Why Your Gut Feels More Sensitive When You’re Stressed

If you’ve ever felt butterflies before something important, you’ve already experienced the connection between your gut and your nervous system. But for many people, this connection goes beyond occasional nerves — it shows up as ongoing bloating, discomfort, urgency, or irregular digestion.

This is often referred to as an “anxious gut.”

During colder months, this connection can become more noticeable. Changes in routine, reduced sunlight, and increased time indoors can all impact mood and stress levels. In turn, this affects how your gut functions.

The gut and brain are constantly communicating via the gut-brain axis. When you’re stressed or anxious, your body shifts into a more alert state. Blood flow is redirected, digestion slows, and the gut can become more sensitive.
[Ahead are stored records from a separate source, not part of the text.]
Lemma part_HandleUnencryptedError t code state g mine : part whatever (HandleUnencryptedError t code state) g mine.
Proof using.
  unfold HandleUnencryptedError; destruct (cut _ _) as [[[|a id] secret]|]; [done| |done]; apply safe_pbind, part_get_owned; [done|].
  intros g1 c tx _ _; destruct (_ || _); [done|]; apply part_any; [by intros s|]; intros g2 now _; destruct (checkPending _ _); [done|].
  by apply safe_pbind, part_recordFailure.
Qed.

(** ** Releasing a result *)

(** A result a browser is given: verified for the request, of the scope and
    the binding it began with; and no other call is given it where it is
    forgotten once read. *)
Definition shown (t : Transactions) (binding : string) (v : TransactionView) (g : ghost) (mine : list claim) : Prop :=
  forall r, view_Result v = Some r -> exists c (tx : Request), began (view_ID v) c tx g /\ begins c tx /\ ID tx = view_ID v /\
    owner t = Owner tx /\ BrowserBindingHash tx = sha256 (string_bytes binding) /\ verified tx r /\
    (ForgetResultOnRead (cfg t) = true -> Released (view_ID v) ∈ mine).

Definition shows (t : Transactions) (binding : string) (r : res tx_error TransactionView) (g : ghost) (mine : list claim) : Prop :=
  forall v, r = Ok v -> shown t binding v g mine.

Definition releases (t : Transactions) (id : string) : list claim := if ForgetResultOnRead (cfg t) then [Released id] else [].

Lemma bindingMatches_hash hash b : bindingMatches hash b = true -> hash = sha256 (string_bytes b).
Proof using. by intros [_ E%bool_decide_eq_true]%andb_true_iff. Qed.
(** ** An example *)

Section Example.
#[local] Open Scope string_scope.
#[local] Existing Instances example_contents example_deps.

Definition example_request (sameDevice : bool) : Transaction :=
  fresh (example_transactions true) 1000 "0" "k" "0.1" "n" example_query (Some tt) "o" "" "" example_binding sameDevice.

Definition example_open (sameDevice : bool) : shared (St:=VerifierTransactionStore) :=
  {| store := (Create 1000 (example_request sameDevice) NewVerifierTransactionStore).2; world := 1000; tokens := fun n => Some (String.String "t"%char (pretty n));
     drawn := 2; kept := fun _ => 0; refusals := [] |}.

Lemma hash_inj x y : hashToken x = hashToken y -> x = y.
Proof.
  unfold hashToken; cbn [sha256 example_deps]; intros E.
  assert (E' : string_bytes x = string_bytes y).
  { pose proof (b64_decode_string (string_bytes x) (string_bytes_ok x)) as H1.
    rewrite E, b64_decode_string in H1 by apply string_bytes_ok; congruence. }
  by rewrite <- (bytes_of_string x), E', bytes_of_string.
Qed.

Lemma hash_nonempty c s : hashToken (String.String c s) <> EmptyString.
Proof.
  unfold hashToken; cbn [sha256 example_deps]; intros E.
  pose proof (b64_decode_string (string_bytes (String.String c s)) (string_bytes_ok _)) as Hd; rewrite E in Hd; by vm_compute in Hd.
Qed.

Lemma example_live sameDevice : live (example_request sameDevice) (example_open sameDevice).
Proof.
  assert (Hview : view (store (example_open sameDevice)) = <["0" := example_request sameDevice]> ∅) by done.
  destruct (Create_works (St:=VerifierTransactionStore) 1000 (example_request sameDevice) NewVerifierTransactionStore) as (st & E & Hc & _);
    [exact example_store_ok|done|done|done|done|done|done|].
  pose proof (Create_law (St:=VerifierTransactionStore) 1000 (example_request sameDevice) NewVerifierTransactionStore example_store_ok eq_refl) as Hlaw.
  rewrite E in Hlaw; assert (Est : store (example_open sameDevice) = st) by (unfold example_open; cbn [store]; by rewrite E).
  split; [rewrite Est; apply Hlaw|by rewrite Est| |].
  - split.
    + intros n code id o _ [= <-]; rewrite Hview; intros [[_ <-]|[_ ?]]%lookup_insert_Some; [|done]; intros Eh; symmetry in Eh; by apply hash_nonempty in Eh.
    + intros id o; rewrite Hview; by intros [[_ <-]|[_ ?]]%lookup_insert_Some.
    + intros a b x y [= <-] [= <-] [= Eh]%hash_inj; by apply (inj pretty).
    + intros a x [= <-]; split; [done|apply hash_nonempty].
  - exists (example_request sameDevice); by rewrite Hview.
Qed.

(** A wrong answer arrives first, and time passes. *)
Definition example_refused (sameDevice : bool) : shared := (run exec (HandleResponse (example_transactions true) "refused") (example_open sameDevice)).2.
Definition example_later (sameDevice : bool) : shared := set_world (example_refused sameDevice) 1200.

Lemma example_idle sameDevice : rtc (idle (example_request sameDevice)) (example_open sameDevice) (example_later sameDevice).
Proof.
  eapply rtc_l; [|apply rtc_once, idle_world].
  destruct (run exec (HandleResponse (example_transactions true) "refused") (example_open sameDevice)) as [[a e] s] eqn:E.
  replace (example_refused sameDevice) with s by (unfold example_refused; by rewrite E).
  eapply idle_answer; [exact E|]; destruct sameDevice; vm_compute in E; injection E as <- <- _; done.
Qed.

Lemma answered_comes_to_result_witness : (forall sameDevice, live (example_request sameDevice) (example_open sameDevice)) /\ forall sameDevice, exists a s2 v s3,
  run exec (HandleResponse (example_transactions true) "0.1") (example_later sameDevice) = ((a, None), s2) /\
  view_Result v = Some "n" /\
  if sameDevice then run exec (Redeem (example_transactions true) "t2" example_binding) (set_world s2 1250) = (Ok v, s3)
  else run exec (Lookup (example_transactions true) "0" example_binding) (set_world s2 1250) = (Ok v, s3).
Proof.
  split; [apply example_live|]; intros sameDevice; destruct (answered_comes_to_result (example_transactions true) (example_request sameDevice) (example_open sameDevice)
    (example_later sameDevice) "0.1" "n" "t2" example_binding) as (a & s2 & Hrun & _ & Hres); [..|].
  - apply example_live.
  - apply example_idle.
  - split; try done. eexists; split_and!; by vm_compute.
  - destruct sameDevice; by vm_compute.
  - done.
  - done.
  - done.
  - destruct (Hres 1250) as (v & s3 & _ & Hv & Hrun'); [done|]; exists a, s2, v, s3; split_and!; [done..|].
    destruct sameDevice; [by destruct Hrun'|done].
Defined.
End Example.
(** * Arkiv entity store, housekeeping sweep and change-data-capture stream

    A shallow embedding of the Arkiv parts of the op-geth fork.

    The code:
    - [common]: byte strings, the 32-byte [Hash], the 20-byte [Address],
      Go's [copy] and the big-endian codec of encoding/binary;
    - [entity]: the entity metadata record and its storage primitives
      (arkiv/storageutil/entity);
    - [types], [storagetx], [events]: the data that the event derivation
      reads and writes;
    - [housekeepingtx]: the per-block expiration sweep;
    - [dbevents]: the derivation of semantic operations from a block and the
      batch iterator that streams them.

    What the code relies on and what is not part of this tree:
    - the classes [External], [StateAccess], [ExpirationIndex], [Codec],
      [housekeepingtx.StateDB], [housekeepingtx.SlotUsageCounter] and
      [dbevents.ChainDB] are the interfaces of the packages that the code
      calls; every theorem holds for all their implementations;
    - [validation] and [entityexpiration] follow the specification;
    - [memory] and [examples] are an in-memory implementation of the
      interfaces and the data on which the code is run.

    [derived] and [sweeping] state what the loops compute.

    Unsigned 64-bit integers are [Z] with the wrap-around written out, bytes
    are [Byte.byte], word storage is a finite map from slot to word. *)

From Stdlib Require Import ZArith Lia String.
From Stdlib Require Import Strings.Byte.
From stdpp Require Import base option list countable strings gmap.

Local Open Scope Z_scope.

(** ** Results of fallible Go code

    A Go function returning [(T, error)] returns [Ok] or [Err]; an index out
    of range or a nil dereference is a run-time panic, kept apart from an
    error because no caller in this code recovers from it. *)

Inductive fmtarg : Type :=
| ArgBytes (b : list byte)
| ArgU64 (n : Z).

(** [Errorf fmt args] is [fmt.Errorf(fmt, args...)]; [Wrapf fmt args e] is
    the same with the error [e] wrapped through the verb [%w]. *)
Inductive error : Type :=
| Errorf (format : string) (args : list fmtarg)
| Wrapf (format : string) (args : list fmtarg) (wrapped : error).

Inductive result (A : Type) : Type :=
| Ok (a : A)
| Err (e : error)
| Panic.

Arguments Ok {A} a.
Arguments Err {A} e.
Arguments Panic {A}.

Definition is_Ok {A} (r : result A) : bool :=
  match r with Ok _ => true | _ => false end.

(** ** Bytes, hashes and addresses *)

Module common.

#[export] Instance byte_eq_dec : EqDecision byte := Byte.byte_eq_dec.

#[export] Instance byte_countable : Countable byte :=
  inj_countable Byte.to_N Byte.of_N Byte.of_to_N.

(** [byte(v)]: the low eight bits of an integer. *)
Definition byte_of_Z (v : Z) : byte :=
  match Byte.of_N (Z.to_N (v mod 256)) with
  | Some b => b
  | None => x00
  end.

(** [uint64(b)] of a byte. *)
Definition Z_of_byte (b : byte) : Z := Z.of_N (Byte.to_N b).

Definition uint64_modulus : Z := 2 ^ 64.

(** Wrap-around of uint64 arithmetic. *)
Definition u64 (v : Z) : Z := v mod uint64_modulus.

Definition HashLength : nat := 32.
Definition AddressLength : nat := 20.

(** [common.Hash] is [[32]byte], [common.Address] is [[20]byte]; the length
    is an invariant of the Go type, here a predicate. *)
Definition Hash : Type := list byte.
Definition Address : Type := list byte.

Definition is_hash (h : Hash) : Prop := length h = HashLength.
Definition is_address (a : Address) : Prop := length a = AddressLength.

(** [common.Hash{}] and [common.Address{}]. *)
Definition zeroHash : Hash := replicate HashLength x00.
Definition zeroAddress : Address := replicate AddressLength x00.

(** The builtin [copy(dst, src)]: overwrites the first
    [min(len(dst), len(src))] bytes of [dst]. *)
Definition copy (dst src : list byte) : list byte :=
  take (length dst) src ++ drop (length src) dst.

(** [binary.BigEndian.PutUint64(b, v)]: writes [b[0..7]]. Go panics when
    [len(b) < 8]; both call sites pass the last eight bytes of a 32-byte
    array, so the bounds check is not modelled. *)
Definition PutUint64 (b : list byte) (v : Z) : list byte :=
  copy b [ byte_of_Z (Z.shiftr v 56); byte_of_Z (Z.shiftr v 48);
           byte_of_Z (Z.shiftr v 40); byte_of_Z (Z.shiftr v 32);
           byte_of_Z (Z.shiftr v 24); byte_of_Z (Z.shiftr v 16);
           byte_of_Z (Z.shiftr v 8); byte_of_Z v ].

(** [uint64(b[i])] *)
Definition at_ (b : list byte) (i : nat) : Z := Z_of_byte (nth i b x00).

(** [binary.BigEndian.Uint64(b)]: reads [b[0..7]], same remark. *)
Definition Uint64 (b : list byte) : Z :=
  Z.lor (Z.lor (Z.lor (Z.lor (Z.lor (Z.lor (Z.lor
    (at_ b 7)
    (Z.shiftl (at_ b 6) 8))
    (Z.shiftl (at_ b 5) 16))
    (Z.shiftl (at_ b 4) 24))
    (Z.shiftl (at_ b 3) 32))
    (Z.shiftl (at_ b 2) 40))
    (Z.shiftl (at_ b 1) 48))
    (Z.shiftl (at_ b 0) 56).

(** [common.BytesToAddress(b)]: [SetBytes] crops [b] from the left when it
    is longer than an address and right-aligns it otherwise. *)
Definition BytesToAddress (b : list byte) : Address :=
  let b := if decide (AddressLength < length b)%nat
           then drop (length b - AddressLength) b else b in
  let a := zeroAddress in
  take (AddressLength - length b) a
    ++ copy (drop (AddressLength - length b) a) b.

(** [common.BytesToHash(b)], the same for 32 bytes. *)
Definition BytesToHash (b : list byte) : Hash :=
  let b := if decide (HashLength < length b)%nat
           then drop (length b - HashLength) b else b in
  let h := zeroHash in
  take (HashLength - length b) h
    ++ copy (drop (HashLength - length b) h) b.

End common.

Import common.

(** ** External capabilities

    Constants and black-box functions of packages that the Arkiv code
    imports: the processor address (arkiv/address), the log topics
    (arkiv/logs) and the one-way hash (crypto). *)

Class External : Type := {
  ArkivProcessorAddress : Address;
  ArkivEntityExpired : Hash;
  ArkivEntityCreated : Hash;
  (** [crypto.Keccak256Hash(data...)] of the concatenation of its arguments *)
  Keccak256Hash : list byte -> Hash
}.

(** [storageutil.StateAccess]: the Go interface with [GetState] and
    [SetState]; the receiver is mutated in Go and threaded here. *)
Class StateAccess (S : Type) : Type := {
  GetState : S -> Address -> Hash -> Hash;
  SetState : S -> Address -> Hash -> Hash -> S
}.

(** What the callers rely on: a word read back is the word last written to
    that slot, and a write leaves every other slot alone. *)
Class StateAccessLaws (S : Type) `{StateAccess S} : Prop := {
  GetState_SetState_eq : forall (s : S) a k v,
    GetState (SetState s a k v) a k = v;
  GetState_SetState_ne : forall (s : S) a k v a' k',
    (a, k) <> (a', k') -> GetState (SetState s a k v) a' k' = GetState s a' k'
}.

(** Package entityexpiration, whose source is not part of this tree: the
    three entry points that package entity and the housekeeping sweep call.
    An error is returned next to the state reached when it was raised. *)
Class ExpirationIndex (S : Type) : Type := {
  AddToEntitiesToExpireAtBlock : S -> Z -> Hash -> S * result unit;
  RemoveFromEntitiesToExpire : S -> Z -> Hash -> S * result unit;
  (** [slices.Collect(IteratorOfEntitiesToExpireAtBlock(access, n))] *)
  IteratorOfEntitiesToExpireAtBlock : S -> Z -> list Hash
}.

(** ** Package entity (arkiv/storageutil/entity) *)

Module entity.

Record EntityMetaData : Type := mkEntityMetaData {
  Owner : Address;
  ExpiresAtBlock : Z
}.

(** [func (emd *EntityMetaData) Marshal() common.Hash] *)
Definition Marshal (emd : EntityMetaData) : Hash :=
  let bytes := replicate 32 x00 in
  let bytes := copy bytes (Owner emd) in
  take 24 bytes ++ PutUint64 (drop 24 bytes) (ExpiresAtBlock emd).

(** [func (emd *EntityMetaData) Unmarshal(hash common.Hash)] *)
Definition Unmarshal (hash : Hash) : EntityMetaData :=
  {| Owner := BytesToAddress (take 20 hash);
     ExpiresAtBlock := Uint64 (drop 24 hash) |}.

(** [var EntityMetaDataSalt = []byte("arkivEntityMetaData")] *)
Definition EntityMetaDataSalt : list byte :=
  list_byte_of_string "arkivEntityMetaData".

Section WithState.
Context `{External} {S : Type} `{StateAccess S} `{ExpirationIndex S}.

(** The slot of the metadata word of [key]. *)
Definition metaSlot (key : Hash) : Hash :=
  Keccak256Hash (EntityMetaDataSalt ++ key).

(** [GetEntityMetaData] as in get_entity_metadata.go: the word is
    decoded whatever it holds and the error is always nil. *)
Definition GetEntityMetaData (access : S) (key : Hash)
  : result EntityMetaData :=
  let value := GetState access ArkivProcessorAddress (metaSlot key) in
  Ok (Unmarshal value).

(** The other revision of [GetEntityMetaData], the one that follows
    [Delete] in delete_entity_metadata.go: an all-zero word is an error. *)
Definition GetEntityMetaData_checked (access : S) (key : Hash)
  : result EntityMetaData :=
  let value := GetState access ArkivProcessorAddress (metaSlot key) in
  if decide (value = zeroHash)
  then Err (Errorf "failed to retrieve entity metadata for key %s"
                   [ArgBytes key])
  else Ok (Unmarshal value).

(** [StoreEntityMetaData]; its error is always nil. *)
Definition StoreEntityMetaData (access : S) (key : Hash)
    (emd : EntityMetaData) : S * result unit :=
  (SetState access ArkivProcessorAddress (metaSlot key) (Marshal emd),
   Ok tt).

(** [DeleteEntityMetadata] *)
Definition DeleteEntityMetadata (access : S) (key : Hash) : S :=
  SetState access ArkivProcessorAddress (metaSlot key) zeroHash.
This can lead to symptoms such as:

  • bloating
  • changes in bowel habits
  • abdominal discomfort
  • increased food sensitivities

It’s not “in your head” — it’s a physiological response.

One of the most important things to understand is that gut health isn’t just about what you eat — it’s also about how your nervous system is functioning.

That said, nutrition still plays a key role.

Warm, easy-to-digest meals can be particularly supportive during this time. Soups, broths, cooked vegetables and balanced meals are generally easier on the digestive system compared to cold, raw or heavily processed foods.

Eating regularly and avoiding long gaps between meals can also help stabilise blood sugar levels, which in turn supports both mood and digestion.

Certain nutrients can help support the gut and nervous system, including:

  • magnesium (supports relaxation)
  • B vitamins (support energy and stress response)
  • fibre (supports gut health, when tolerated)

It’s also important to pay attention to how you eat. Eating quickly, while distracted, or in a stressed state can impact digestion. Taking a few moments to slow down, breathe and eat mindfully can make a noticeable difference.

Movement is another key factor. Gentle movement, such as walking, can support both digestion and stress reduction.

Importantly, this is where a personalised approach becomes valuable. For some people, certain foods may trigger symptoms more than others. Understanding your individual response can help reduce symptoms and improve overall comfort.

If your gut symptoms tend to flare during periods of stress, it’s not something to ignore. It’s a sign that your body may need more support — both nutritionally and from a nervous system perspective.